Locate each line in the records containing "Hlook". Copy it.

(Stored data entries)
· · · ·

(** Every attempt ends. *)
Lemma whole_line_attempt_ends fuel rand run w :
  generateSentenceSync fuel rand (buildCorpusSync this).1 opts = Some run →
  w ∈ attempts run → ended w = true.
Proof.
  intros Hrun Hw.
  pose proof whole_line_fit as Hfit.
  pose proof whole_line_proto as Hproto.
  destruct (single_line_fields this item wds Hs He Hdata Hline)
    as (_ & Hend & c & Hc & _).
  assert (Forall (fun w =>
    (∀ t o, (1 ≤ t)%nat → arr w !! t = Some o →
       some_words (endWords (buildCorpusSync this).1) (words o) = true →
       ended w = true ∧ S t = length (arr w)) ∧
    (ended w = false →
     Z.max 0 (maxTries (assignIn (options (buildCorpusSync this).1) opts))
       ≤ Z.of_nat (length (arr w)) - 1 ∨
     ∃ block, last (arr w) = Some block ∧
       available (cloneDeep (next_ref (buildCorpusSync this).1) c) block = []))
    (attempts run))
    as Hends.
  { eapply attempts_satisfy; [exact Hc| |exact Hrun].
    intros fuel' first p w' _ Hloop. by eapply walk_end_normal. }
  rewrite Forall_forall in Hends. destruct (Hends w Hw) as [Hfirst_end Hwhy].
  rewrite whole_line_options in Hwhy.
  destruct (ended w) eqn:Hended; [done|]. exfalso.
  pose proof (line_words_no_space _ _ Hline) as Hwds.
  destruct (generateSentenceSync_spec _ _ _ _ _ _ Hc Hrun) as [Hall _].
  rewrite Forall_forall in Hall. destruct (Hall w Hw) as ((first & Hhead & _) & _).
  assert (arr w ≠ []) as Hne by (by destruct (arr w)).
  destruct (lookup_lt_is_Some_2 (arr w) (Nat.pred (length (arr w)))) as [block Hblock].
  { destruct (arr w); [done|simpl; lia]. }
  destruct (single_line_path this item wds Hs He Hdata Hline Hdup Hsize Hfit Hproto
              fuel rand opts run w _ block Hrun Hw Hblock) as [Hblock_words Hblock_len].
  assert (length (arr w) < k)%nat as Hshort.
  { destruct (decide (length (arr w) < k)%nat) as [|Hlong]; [done|].
    assert (length (arr w) = k) as Heq by nia.
    destruct (Hfirst_end (k - 1)%nat block) as [Htrue _]; [lia| | |congruence].
    - by replace (k - 1)%nat with (Nat.pred (length (arr w))) by lia.
    - rewrite Hend. simpl. rewrite orb_false_r. apply String.eqb_eq.
      rewrite whole_line_end_key, Hblock_words. f_equal. lia. }
  destruct (Hwhy eq_refl) as [Hlimit|(block' & Hlast & Hdead)]; [lia|].
  rewrite last_lookup, Hblock in Hlast. injection Hlast as <-.
  set (t := Nat.pred (length (arr w))) in *.
  set (size := stateSize (options this)) in *.
  destruct (whole_line_has (Z.of_nat t * size) (words block)
              (join (next_window size wds (Z.of_nat t * size))))
    as (c' & Hc' & chain & o & Hlook & Hin & _).
  { repeat split; try done; try nia.
    apply join_not_empty; [|by apply slice_Forall].
    intros Hnil. apply (f_equal length) in Hnil.
    pose proof (slice_length wds (Z.of_nat t * size + size)
                  (Z.of_nat t * size + size * 2) ltac:(nia) ltac:(nia)) as Hl.
    unfold next_window in Hnil. rewrite Hnil in Hl. simpl in Hl. nia. }
  assert (c' = c) as -> by congruence.
  rewrite available_cloneDeep_plain in Hdead
    by by eapply (buildCorpusSync_keeps_free "__proto__").
  apply fmap_nil_inv in Hdead.
  unfold available in Hdead. rewrite Hlook in Hdead. simpl in Hdead.
  rewrite Hdead in Hin. by apply elem_of_nil in Hin.
Qed.

(** An attempt goes through the [k] blocks of the line. *)
Lemma whole_line_path fuel rand run w :
  generateSentenceSync fuel rand (buildCorpusSync this).1 opts = Some run →
  w ∈ attempts run →
  words <$> arr w = chunk (stateSize (options this)) wds <$> seq 0 k.
Proof.
  intros Hrun Hw.
  pose proof whole_line_fit as Hfit.
  pose proof whole_line_proto as Hproto.
  pose proof (whole_line_attempt_ends fuel rand run w Hrun Hw) as Hended.
  pose proof (single_line_ended this item wds Hs He Hdata Hline Hdup Hsize Hfit Hproto
                fuel rand opts run w Hrun Hw Hended) as Hwhole.
  assert (length (arr w) = k) as Hlength by nia.
  apply list_eq. intros t. rewrite !list_lookup_fmap.
  destruct (arr w !! t) as [o|] eqn:Ho; simpl.
  - destruct (single_line_path this item wds Hs He Hdata Hline Hdup Hsize Hfit Hproto
                fuel rand opts run w t o Hrun Hw Ho) as [-> _].
    apply lookup_lt_Some in Ho. by rewrite lookup_seq_lt by lia.
  - apply lookup_ge_None in Ho. by rewrite lookup_seq_ge by lia.
Qed.

End WholeLine.

Lemma not_rejected (o : MarkovOptions) (w : WalkState) (r : Result.t) :
  no_constraint o → ended w = true → rejected o w r = false.
Proof.
  intros (Hlen & Hmin & Hmax & Hscore & Hper & Hchk & Hflt) Hended.
  unfold rejected. rewrite Hended, Hlen, Hmin, Hmax, Hscore, Hper, Hchk, Hflt. done.
Qed.
(** The configuration subsection is absent, or opened and closed: a start
    marker in the document is followed by an end marker. *)
Definition section_closed (content : string) : Prop :=
  ¬ occurs startMarker content ∨
  ∃ pre post, content = pre +:+ startMarker +:+ post ∧
              occurs endMarker (startMarker +:+ post).

(** What the matcher searches for: [r] matches a prefix of [s] and leaves
    [s'], taking the captures from [caps] to [caps']. *)
Fixpoint matches_prefix (r : Regexp.syntax) (s : string) (caps : list string)
  (s' : string) (caps' : list string) : Prop :=
  match r with
  | Regexp.Lit l => s = l +:+ s' ∧ caps' = caps
  | Regexp.Star p =>
      (∃ t, s = t +:+ s' ∧ all_chars p t = true) ∧ caps' = caps
  | Regexp.Plus p | Regexp.PlusLazy p =>
      (∃ t, s = t +:+ s' ∧ all_chars p t = true ∧ t ≠ "") ∧ caps' = caps
  | Regexp.Quest r1 =>
      matches_prefix r1 s caps s' caps' ∨ (s' = s ∧ caps' = caps)
  | Regexp.Cat r1 r2 =>
      ∃ s1 caps1, matches_prefix r1 s caps s1 caps1 ∧
                  matches_prefix r2 s1 caps1 s' caps'
  | Regexp.Alt r1 r2 =>
      matches_prefix r1 s caps s' caps' ∨ matches_prefix r2 s caps s' caps'
  | Regexp.Group n r1 =>
      ∃ caps1, matches_prefix r1 s caps s' caps1 ∧
               caps' = <[n := Strings.take
                                 (Strings.length s - Strings.length s') s]>
                         caps1
  | Regexp.EndText => s = "" ∧ s' = "" ∧ caps' = caps
  end.

(** ** Further documents *)

Module Fixture2.

(** Rows of two keys; the first row of key (G, Debug) has a value of white
    space only (a vertical tab). *)
Definition several_rows_sln : string :=
  Fixture.document
    [ "Global";
      "	GlobalSection(ProjectConfigurationPlatforms) = postSolution";
      "		{G}.Debug.ActiveCfg = " +:+ String "011" "";
      "		{H}.Debug.ActiveCfg = Other";
      "		{G}.Debug.Build.0 = Release";
      "		{G}.Debug.ActiveCfg = Late";
      "	EndGlobalSection";
      "EndGlobal" ].

(** A model that already holds a row. *)
Definition seeded_model : Sln :=
  mkSln "/work" [] ∅ [mkMapping "G" "Debug" "Kept" false].

(** The same project file referred to twice, with the two separators. *)
Definition twice_sln : string :=
  Fixture.document
    [ "Project('{K}') = 'app', 'lib\app.vcxproj', '{OLD}'";
      "EndProject";
      "Project('{K}') = 'app', 'lib/app.vcxproj', '{NEW}'";
      "EndProject" ].

Definition twice_first : list string :=
  [ Fixture.quoted "Project('{K}') = 'app', 'lib\app.vcxproj', '{OLD}'";
    "lib\app.vcxproj"; "OLD" ].
Definition twice_second : list string :=
  [ Fixture.quoted "Project('{K}') = 'app', 'lib/app.vcxproj', '{NEW}'";
    "lib/app.vcxproj"; "NEW" ].

(** No project file, and a subsection that is not closed. *)
Definition folders_open_sln : string :=
  Fixture.document
    [ "Project('{K}') = 'docs', 'docs', '{FFFF}'";
      "EndProject";
      "Global";
      "	GlobalSection(ProjectConfigurationPlatforms) = postSolution";
      "		{FFFF}.Debug.ActiveCfg = Debug" ].

Definition folders_open_files (path : string) : result string :=
  Ok folders_open_sln.
Definition open_section_files (path : string) : result string :=
  Ok Fixture.open_section_sln.

(** A subsection with one row, a row before it and a row after it. *)
Definition outside_pre : string :=
  Fixture.unlines ["Global"; "	{X}.Debug.ActiveCfg = Before"] +:+ "	".
Definition outside_body : string :=
  " = postSolution" +:+ Fixture.newline
  +:+ Fixture.unlines ["		{G}.Debug.ActiveCfg = Inside"] +:+ "	".
Definition outside_post : string :=
  Fixture.newline
  +:+ Fixture.unlines ["	{Y}.Debug.ActiveCfg = After"; "EndGlobal"].

(** Two projects, the second of which has a source file and no
    configuration data. *)
Definition bare_project (path : string) : Project :=
  mkProject path "/work" ["b.cpp"]
    (λ conf, Err (ErrOther "no such configuration")).
Definition failing_model : Sln :=
  mkSln "/work"
    [Fixture.alias_project "/work/a.vcxproj"; bare_project "/work/b.vcxproj"]
    {[ "a.vcxproj" := "GA"; "b.vcxproj" := "GB" ]} [].

(** The end-to-end document with a row whose solution configuration holds
    a dot. *)
Definition dotted_sln : string :=
  Fixture.document
    [ "Project('{K}') = 'app', 'lib\app.vcxproj', '{ABCD}'";
      "EndProject";
      "Global";
      "	GlobalSection(ProjectConfigurationPlatforms) = postSolution";
      "		{ABCD}.Release.Static|x64.ActiveCfg = Release|Win32";
      "	EndGlobalSection";
      "EndGlobal" ].
Definition dotted_files (path : string) : result string := Ok dotted_sln.
Definition dotted_model : Sln * option error :=
  NewSln Filepath.Abs Filepath.Dir Filepath.Join dotted_files
    Fixture.app_loader Fixture.app_order "app.sln".

End Fixture2.

(** ** The library functions on examples *)

Example example_Split_empty : Strings.Split "" ";" = [""].
Proof. reflexivity. Qed.

Example example_Split_two : Strings.Split "FOO;BAR" ";" = ["FOO"; "BAR"].
Proof. reflexivity. Qed.

Example example_Split_trailing : Strings.Split "a;;b;" ";" = ["a"; ""; "b"; ""].
Proof. reflexivity. Qed.

Example example_Replace_backslash :
  Strings.Replace "lib\sub\app.vcxproj" "\" "/" (-1) = "lib/sub/app.vcxproj".
Proof. reflexivity. Qed.

Example example_Replace_token :
  Strings.Replace "$(SolutionDir)inc;x$(SolutionDir)" "$(SolutionDir)" "/s/"
    (-1) = "/s/inc;x/s/" ∧
  Strings.Replace "a.b.c.d" "." "/" 2 = "a/b/c.d".
Proof. split; reflexivity. Qed.

Example example_Index_found : Strings.Index "abcabc" "ca" = 2.
Proof. reflexivity. Qed.

Example example_Index_absent : Strings.Index "abcabc" "cb" = -1.
Proof. reflexivity. Qed.

Example example_HasSuffix_ext : Strings.HasSuffix "lib/app.vcxproj" ".vcxproj" = true.
Proof. reflexivity. Qed.

Example example_HasSuffix_case : Strings.HasSuffix "lib/app.VCXPROJ" ".vcxproj" = false.
Proof. reflexivity. Qed.

Example example_TrimSpace_both : Strings.TrimSpace "  Debug|Win32 	" = "Debug|Win32".
Proof. reflexivity. Qed.


Example example_TrimSpace_unicode :
  Strings.TrimSpace
    (String "194" (String "160" (String "x" (String " " (String "y"
      (String "227" (String "128" (String "128" (String "011" "")))))))))
  = "x y".
Proof. reflexivity. Qed.

(** A line that ends with a carriage return and a line feed: the value stops
    before them. *)
Example example_config_row_crlf :
  configMatches
    ("{G}.Debug|x64.ActiveCfg = Debug|Any CPU"
     +:+ String "013" (String "010" "	rest"))
  = [ [ "{G}.Debug|x64.ActiveCfg = Debug|Any CPU"
        +:+ String "013" (String "010" "");
        "G"; "Debug|x64"; "Debug|Any CPU" ] ].
Proof. vm_compute. reflexivity. Qed.

(** The white space after [=] may run over line ends ([\s] matches them),
    and a suffix other than the two recognized ones gives no row. *)
Example example_config_row_shapes :
  configMatches
    (Fixture.unlines
       [ "{G}.Debug.Deploy.0 = Debug"; "{H}.Debug.ActiveCfg ="; "  Release" ])
  = [ [ Fixture.unlines ["{H}.Debug.ActiveCfg ="; "  Release"];
        "H"; "Debug"; "Release" ] ].
Proof. vm_compute. reflexivity. Qed.

(** A value of white space that [\s] does not cover (a vertical tab) is
    matched and trimmed to the empty string; the next row of the key then
    gives the value. *)
Example example_config_row_empty_value :
  ConfigMappings
    (parseConfigurationMappings
       (Fixture.unlines
          [ "GlobalSection(ProjectConfigurationPlatforms) = postSolution";
            "{G}.Debug.ActiveCfg = " +:+ String "011" "";
            "{G}.Debug.Build.0 = Release";
            "EndGlobalSection" ])
       zero_Sln).1
  = [mkMapping "G" "Debug" "Release" true].
Proof. vm_compute. reflexivity. Qed.

(** The reference pattern: white space is optional around [=] and after
    the commas and may run over line ends; the kind and the extension of the
    path play no part in the match. *)
Example example_project_lines :
  projectMatches
    (Fixture.document
       [ "Project('{K}')='a','x\a.vcxproj','{GA}'";
         "Project('{K}') = 'b', 'b.vcproj', '{GB}' Project('{K}') = 'c',";
         "   'c.vcxproj',   '{GC}'" ])
  = [ [ Fixture.quoted "Project('{K}')='a','x\a.vcxproj','{GA}'";
        "x\a.vcxproj"; "GA" ];
      [ Fixture.quoted "Project('{K}') = 'b', 'b.vcproj', '{GB}'";
        "b.vcproj"; "GB" ];
      [ Fixture.quoted
          ("Project('{K}') = 'c'," +:+ Fixture.newline
           +:+ "   'c.vcxproj',   '{GC}'");
        "c.vcxproj"; "GC" ] ].
Proof. vm_compute. reflexivity. Qed.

· · · ·

▶ [EXERCISE ANSWER]:
    as (c' & Hc' & chain & o & Hlook & Hin & _).
  unfold available in Hdead. rewrite Hlook in Hdead. simpl in Hdead.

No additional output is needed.